# lele: Bare-Metal Rust AI Framework
**lele** is a standalone, dependency-free inference engine for intelligence, built from scratch in pure Rust.
It rejects the "general-purpose runtime" approach (wrapping C++ libs like ORT or using heavy Torch ports) in favor of **hand-crafted, domain-specific kernels**.
## Overview
`lele` is designed to run deep learning models (specifically speech-related ones like SenseVoice, Silero VAD, and TTS, even `yolo26` ) with minimal overhead.
## Performance Benchmarks (2026-03-04)
In-depth comparison between **lele** and **ONNX Runtime (CPU)** on macOS (Apple Silicon). All benchmarks run with single-thread affinity for fair comparison.
| **Silero VAD** | 0.0031 | **0.0016** | 1.93x |
| **SenseVoice** | 0.032 | **0.0254** | 1.26x |
| **Supertonic** | 0.130 | **0.0824** | 1.58x |
| **Yolo26** | 925.59ms | **478.85** | 1.93x |
*Note: RTF (Real-Time Factor) is defined as (Inference Time / Audio Duration). Lower is better.*
## Key Features
- **Zero Runtime Dependencies**: Generated models are pure Rust.
- **AOT Compilation**: Converts ONNX models to specialized Rust code for maximum performance.

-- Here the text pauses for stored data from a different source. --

(** The eval-sum keys by index: the keys are installed before the lanes run. *)
Definition union_score_refs `{Workers} `{IntRange} `{GoRange} (params : ContractParams) (req : FullFuseRequest) (comparators : list UnionComparator)
    (concurrency : Z) (publicKeys : list bytes) (evalSumRefsByParty : list (list IndexedEvalSumKeyRef)) (resolve : option Resolver) (fuse : Fuser)
    : G L (list (list bytes)) :=
  if zlen comparators =? 0 then gfail "at least one union comparator is required" else
  if zlen (EvalMultFinal (FuseEvalKeys req)) =? 0 then gfail "final eval-mult key is required" else
  let concurrency := clampUnionConcurrency concurrency comparators in
  with_context (createContractContext params) (fun ctx =>
    let^ multKey := gwrap "deserialize eval-mult key: " (deserializeEvalMultKey ctx (EvalMultFinal (FuseEvalKeys req))) in
    defer^ cfree multKey in
    let^ _ := check_or "insert eval-mult key failed" "InsertEvalMultKey" [cell ctx; cell multKey] [] in
    let^ _ := insertEvalSumPerIndexLazy ctx publicKeys evalSumRefsByParty resolve in
    runUnionComparatorsWith (Some ctx) req comparators concurrency true fuse).

Definition ChunkedUnionScoreCKKSWithEvalSumRefs `{Workers} `{IntRange} `{GoRange} (params : ContractParams) (req : FullFuseRequest)
    (comparators : list UnionComparator) (concurrency : Z) (publicKeys : list bytes) (evalSumRefsByParty : list (list IndexedEvalSumKeyRef))
    (resolve : option Resolver) : G L (list (list bytes)) :=
  union_score_refs params req comparators concurrency publicKeys evalSumRefsByParty resolve chunkedUnionComparatorWithContext.
Definition ChunkedUnionScoreEncryptedPayloadCKKSWithEvalSumRefs `{Workers} `{IntRange} `{GoRange} (params : ContractParams) (req : FullFuseRequest)
    (comparators : list UnionComparator) (concurrency : Z) (publicKeys : list bytes) (evalSumRefsByParty : list (list IndexedEvalSumKeyRef))
    (resolve : option Resolver) : G L (list (list bytes)) :=
  union_score_refs params req comparators concurrency publicKeys evalSumRefsByParty resolve chunkedEncryptedUnionComparatorWithContext.
Definition ChunkedUnionScoreEncryptedInputsCKKSWithEvalSumRefs `{Workers} `{IntRange} `{GoRange} (params : ContractParams) (req : EncryptedInputFuseRequest)
    (comparators : list UnionComparator) (concurrency : Z) (publicKeys : list bytes) (evalSumRefsByParty : list (list IndexedEvalSumKeyRef))
    (resolve : option Resolver) : G L (list (list bytes)) :=
  union_score_refs params (fullFuseRequest req) comparators concurrency publicKeys evalSumRefsByParty resolve chunkedEncryptedInputUnionComparatorWithContext.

- **SIMD Optimized**: Hand-written kernels using Apple Silicon (NEON) and x86_64 (AVX/SSE) intrinsics.
- **Memory Efficient**: Static buffer allocation and zero-copy weight loading.
- **Speech Optimized**: Built-in feature extraction for audio (FFT, Mel-spectrogram, LFR, CMVN).
- **WebAssembly Ready**: Full browser compatibility with WASM SIMD128 optimizations.
## WebAssembly Support
**lele** compiles to WebAssembly and runs ML inference directly in the browser with **no server required**.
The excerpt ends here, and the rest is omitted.